Lemma take_control_covered c pane free b e :
  e ∈ (take_control c pane free b).2 → covered c b (take_control c pane free b).1 e.
Proof.
  unfold take_control. destruct (clients b !! c) as [s|]; [|by intros ?%elem_of_nil].
  destruct (cl_panes s !! pane) as [sub|]; [|by apply passive_covered; repeat constructor].
  destruct (routes b !! pane) as [r|]; [|by intros ?%elem_of_nil].
  destruct (bool_decide _); [by intros ?%elem_of_nil|].
  destruct (free && _); [by apply passive_covered; repeat constructor|].
  destruct (resize_fields pane (sub_cols sub) (sub_rows sub) (set_control (Some c) r)) as (_ & _ & R3 & _).
  pose proof (resize_covered c pane (sub_cols sub) (sub_rows sub) (set_control (Some c) r) b) as Hrc.
  destruct (resize_for_control _ _ _ _) as [r1 resized]. cbn [fst snd] in *.
  set (w := if bool_decide (rt_access r1 = Control) then _ else _).
  assert (rt_control w.1 = Some c ∧ passive w.2) as [W1 W2]
    by (unfold w; destruct (bool_decide _); split; simpl; by repeat constructor).
  destruct w as [r2 reopened]. cbn [fst snd] in *.
  intros [He|He]%elem_of_app.
  - apply Hrc; [|done]. rewrite holds_put. by apply bool_decide_eq_true.
  - revert He. apply passive_covered. apply passive_app; [done|]. apply passive_app; [|by repeat constructor].
    destruct (rt_control r); by repeat constructor.
Qed.

Lemma subscribe_covered c pane access cols rows0 rep b e :
  e ∈ (subscribe_pane c pane access cols rows0 rep b).2 →
  covered c b (subscribe_pane c pane access cols rows0 rep b).1 e.
Proof.
  unfold subscribe_pane. destruct (clients b !! c) as [s|]; [|by intros ?%elem_of_nil].
  set (b1 := alter_client _ c b).
  assert (∀ x, x ∈ (grant c pane access cols rows0 b1).1.2 →
    ∀ b', routes b' = routes (grant c pane access cols rows0 b1).1.1 → covered c b b' x) as Hg.
  { intros x Hx b' Hb'. unfold grant in *. destruct (routes b1 !! pane) as [r|].
    - destruct (_ && _).
      + destruct (resize_fields pane cols rows0 (set_control (Some c)
          (set_subscribers ({[c]} ∪ rt_subscribers r) false r))) as (_ & _ & R3 & _).
        pose proof (resize_covered c pane cols rows0 (set_control (Some c)
          (set_subscribers ({[c]} ∪ rt_subscribers r) false r)) b b') as Hrc.
        destruct (resize_for_control _ _ _ _) as [r1 resized]. cbn [fst snd] in *. apply Hrc; [|done].
        unfold holds_control. rewrite Hb'. unfold put_route; simpl.
        rewrite lookup_insert_eq. simpl. rewrite R3. by apply bool_decide_eq_true.
      + destruct (bool_decide _); by apply elem_of_nil in Hx.
    - revert Hx. by apply passive_covered; repeat constructor. }
  destruct (grant c pane access cols rows0 b1) as [[b2 effects] granted]. cbn [fst snd] in *.
  pose proof (first_screen_shape c pane rep b2) as [Hroutes _ _ _].
  assert (passive (first_screen c pane rep b2).2) as Hpass.
  { unfold first_screen. destruct (screens b2 !! pane); [|constructor].
    case_bool_decide; by repeat constructor. }
  destruct (first_screen _ _ _ _) as [b3 shown]. cbn [fst snd] in *.
  intros [He|He]%elem_of_app; [by apply Hg|]. revert He. apply passive_covered, passive_app; [done|].
  by repeat constructor.
Qed.

Lemma drop_control_passive pane r : passive (drop_control pane r).2.
Proof.
  rewrite drop_control_effects. apply passive_app; [|by apply passive_fmap].
  destruct (bool_decide _); by repeat constructor.
Qed.

Lemma release_pane_passive c pane b : passive (release_pane c pane b).2.
Proof.
  unfold release_pane. destruct (routes b !! pane) as [r|]; [|constructor].
  case_bool_decide; [by repeat constructor|]. destruct (negb _); [constructor|].
  destruct (routes (release_screen_if_unwatched _ _) !! pane) as [r'|]; [|constructor].
  pose proof (drop_control_passive pane r') as Hd. by destruct (drop_control pane r').
Qed.

Lemma mute_screens_passive l :
  (∀ e, e ∈ l → match e with Send _ _ => True | _ => False end) → passive l.
Proof. intros Hl. apply Forall_forall. intros e He%Hl. by destruct e. Qed.

Lemma dispatch_covered c message b e :
  e ∈ (dispatch c message b).2 → covered c b (dispatch c message b).1 e.
Proof.
  destruct message; cbn [dispatch];
    try (first [apply guarded_covered|apply passive_covered; apply forwarded_passive
               |apply passive_covered; by repeat constructor]).
  - apply subscribe_covered.
  - apply passive_covered. unfold ack_pane_screen. destruct (subscription b c pane) as [sub|]; [|constructor].
    destruct (negb _); [constructor|]. destruct (screens b !! pane); [|constructor].
    destruct (_ || _); by repeat constructor.
  - apply passive_covered. unfold unsubscribe_pane.
    destruct (subscription b c pane); [apply release_pane_passive|constructor].
  - apply take_control_covered.
  - unfold resize_pane. destruct (holds_control c pane b) eqn:Hh; cbn [fst snd].
    + intros ->%list_elem_of_singleton p. simpl. split; [by intros ?%elem_of_nil|]. intros [= <-].
      apply bool_decide_eq_true, bind_Some in Hh as (r & Hr & Hc).
      rewrite (alter_route_put _ _ r) by done. rewrite holds_put. by apply bool_decide_eq_true.
    + by apply passive_covered; repeat constructor.
  - apply passive_covered. cbn. destruct (agent_cards b); by repeat constructor.
Qed.

Lemma federation_passive st b : passive (federation_updated st b).2.
Proof.
  unfold federation_updated, close_vanished_routes.
  pose proof (each_effects pane_route_closed passive
    (filter (λ pane, pane_is_gone (state (set_state b st)) pane = true) (keys (routes (set_state b st))))
    (set_state b st, [])) as Heach.
  destruct (each _ _ _) as [b' closed]. cbn [snd] in *. apply passive_app.
  - apply Forall_forall. intros e (m & Hm & _)%list_elem_of_bind.
    unfold broadcast_state in Hm. by apply list_elem_of_fmap in Hm as (c & -> & _).
  - apply Heach; [constructor|]. intros pane b0 es Hes. apply passive_app; [done|].
    unfold pane_route_closed. destruct (routes b0 !! pane); [by apply passive_fmap|constructor].
Qed.

Lemma pane_frame_passive pane q w h full payload b : passive (pane_frame pane q w h full payload b).2.
Proof.
  unfold pane_frame. destruct (routes b !! pane) as [r|]; [|constructor].
  set (frames := (λ c, Send c (PaneFrame _ _ _ _ _ _)) <$> _).
  assert (passive frames) as Hf by (by apply passive_fmap).
  destruct (filter (λ c, watches_screen b pane c = true) _) as [|x l]; [exact Hf|].
  unfold render_for. destruct (advance _ _ _ _ _) as [s' rd].
  pose proof (foldl_ind (λ w : Broker * list Effect, passive w.2) (render_one pane rd) (x :: l)
    (set_screens b (<[pane := s']> (screens b)), [])) as Hfold.
  destruct (foldl _ _ _) as [b' effects]. cbn [fst snd] in *. apply passive_app; [exact Hf|].
  apply Hfold; [constructor|]. intros [b0 es] c Hes. unfold render_one. cbn [snd] in *.
  destruct (subscription b0 c pane) as [sub|]; [|done]. destruct (_ && _); [done|].
  destruct (_ <=? _); [done|]. apply passive_app; [done|]. by repeat constructor.
Qed.

(** Everything that is not a message of a client acts on no pane. *)
Lemma step_passive i b :
  match i with Message _ _ => True | _ => passive (step i b).2 end.
Proof.
  destruct i; cbn [step]; try done.
  - constructor.
  - unfold disconnect. destruct (clients b !! c) as [s|]; [|constructor].
    apply each_effects; [constructor|]. intros p b' es Hes. apply passive_app; [done|].
    apply release_pane_passive.
  - apply federation_passive.
  - apply pane_frame_passive.
  - unfold close_if_unclaimed. destruct (routes b !! pane) as [r|]; [|constructor].
    destruct (rt_unclaimed r); by repeat constructor.
  - unfold pane_route_closed. destruct (routes b !! pane); [by apply passive_fmap|constructor].
  - unfold route_downgraded. destruct (routes b !! pane); [|constructor].
    destruct (_ && _); [constructor|by apply passive_fmap].
  - unfold agent_cards_updated. case_bool_decide; [constructor|by apply passive_fmap].
Qed.

Lemma handle_covered c message b e :
  e ∈ (handle c message b).2 → covered c b (handle c message b).1 e.
Proof.
  unfold handle. destruct (clients b !! c) as [s|]; [|by intros ?%elem_of_nil].
  destruct (cl_greeted s); [apply dispatch_covered|]. apply passive_covered. unfold handshake.
  destruct message; try destruct (_ =? _)%N; by repeat constructor.
Qed.

(** ** The properties *)

(** C7. Only the holder of a lease acts on a pane. Whatever the broker is fed
    and in whatever state it is, input, scrolling, pasting and file transfers
    reach a pane only as the request of the client that holds the pane's lease
    (for a transfer between two panes, both leases), and a pane is resized only
    for the client that holds its lease once the request is done. *)
Theorem lease_guards (i : input) b e pane :
  e ∈ (step i b).2 →
  (pane ∈ acts_on e → ∃ c message, i = Message c message ∧ holds_control c pane b = true) ∧
  (resizes e = Some pane →
    ∃ c message, i = Message c message ∧ holds_control c pane (step i b).1 = true).
Proof.
  intros He. assert ((∃ c message, i = Message c message) ∨ passive (step i b).2) as [(c & message & ->)|Hp].
  { pose proof (step_passive i b) as Hp. destruct i; eauto. }
  - destruct (handle_covered c message b e He pane) as [H1 H2]. split; intros; eauto.
  - destruct (passive_covered 0%N b b _ e Hp He pane) as [_ _].
    unfold passive in Hp. rewrite Forall_forall in Hp. specialize (Hp e He).
    apply andb_true_iff in Hp as [H1%bool_decide_eq_true H2%bool_decide_eq_true].
    rewrite H1, H2. split; [by intros ?%elem_of_nil|done].
Qed.

(** Subscribers know who controls. At every moment of a run, the last lease
    message each subscriber of a pane was sent states the truth: control for
    the client that holds the lease, observation for everyone else, through
    every grant, take-over, departure and downgrade. *)
Theorem lease_announced v fs qs (inputs : list input) pane r c :
  let '(b, es) := reached v fs qs inputs in
  routes b !! pane = Some r → c ∈ rt_subscribers r →
  hear es ∅ !! (c, pane) = Some (if decide (rt_control r = Some c) then Control else Observe).
Proof.
  assert (∃ m, desk_ok (reached v fs qs inputs).1 (hear (reached v fs qs inputs).2 ∅) m) as (m & Ht & _).
  { induction inputs as [|i inputs [m IH]] using rev_ind.
    - exists ∅. split; intros ?; simpl; intros *; by rewrite lookup_empty.
    - rewrite reached_snoc. cbn [fst snd]. eexists. rewrite hear_app. by apply step_desk. }
  destruct (reached v fs qs inputs) as [b es]. exact (Ht pane r c).
Qed.

(** The processes a run has asked for and that have not ended since. *)
Definition serve_input (w : Broker * processes) (i : input) : Broker * processes :=
  ((step i w.1).1, perform (step i w.1).2 (suffer i w.2)).

(** Behind every route there is its process. In a run in which the I/O
    layer opens and closes what it is told to and reports what ends on its own,
    each of the broker's routes has exactly the process it stands for, open with
    the access the broker believes it has. *)
Theorem routes_served v fs qs (inputs : list input) pane r :
  let '(b, m) := foldl serve_input (Broker_new v fs qs, ∅) inputs in
  routes b !! pane = Some r → m !! pane = Some (rt_access r).
Proof.
  assert (∃ t, desk_ok (foldl serve_input (Broker_new v fs qs, ∅) inputs).1 t
    (foldl serve_input (Broker_new v fs qs, ∅) inputs).2) as (t & _ & Hm).
  { induction inputs as [|i inputs [t IH]] using rev_ind.
    - exists ∅. split; intros ?; simpl; intros *; by rewrite lookup_empty.
    - rewrite foldl_app. cbn [foldl]. eexists. by apply step_desk. }
  destruct (foldl _ _ _) as [b m]. exact (Hm pane r).
Qed.
End leases.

> **Assignment**: Reproduce verbatim the lines above, from the line with "by repeat constructor])." through the line with "pose proof (each_effects".

> **Problem solution**:
               |apply passive_covered; by repeat constructor]).
  - apply subscribe_covered.
  - apply passive_covered. unfold ack_pane_screen. destruct (subscription b c pane) as [sub|]; [|constructor].
    destruct (negb _); [constructor|]. destruct (screens b !! pane); [|constructor].
    destruct (_ || _); by repeat constructor.
  - apply passive_covered. unfold unsubscribe_pane.
    destruct (subscription b c pane); [apply release_pane_passive|constructor].
  - apply take_control_covered.
  - unfold resize_pane. destruct (holds_control c pane b) eqn:Hh; cbn [fst snd].
    + intros ->%list_elem_of_singleton p. simpl. split; [by intros ?%elem_of_nil|]. intros [= <-].
      apply bool_decide_eq_true, bind_Some in Hh as (r & Hr & Hc).
      rewrite (alter_route_put _ _ r) by done. rewrite holds_put. by apply bool_decide_eq_true.
    + by apply passive_covered; repeat constructor.
  - apply passive_covered. cbn. destruct (agent_cards b); by repeat constructor.
Qed.

Lemma federation_passive st b : passive (federation_updated st b).2.
Proof.
  unfold federation_updated, close_vanished_routes.
  pose proof (each_effects pane_route_closed passive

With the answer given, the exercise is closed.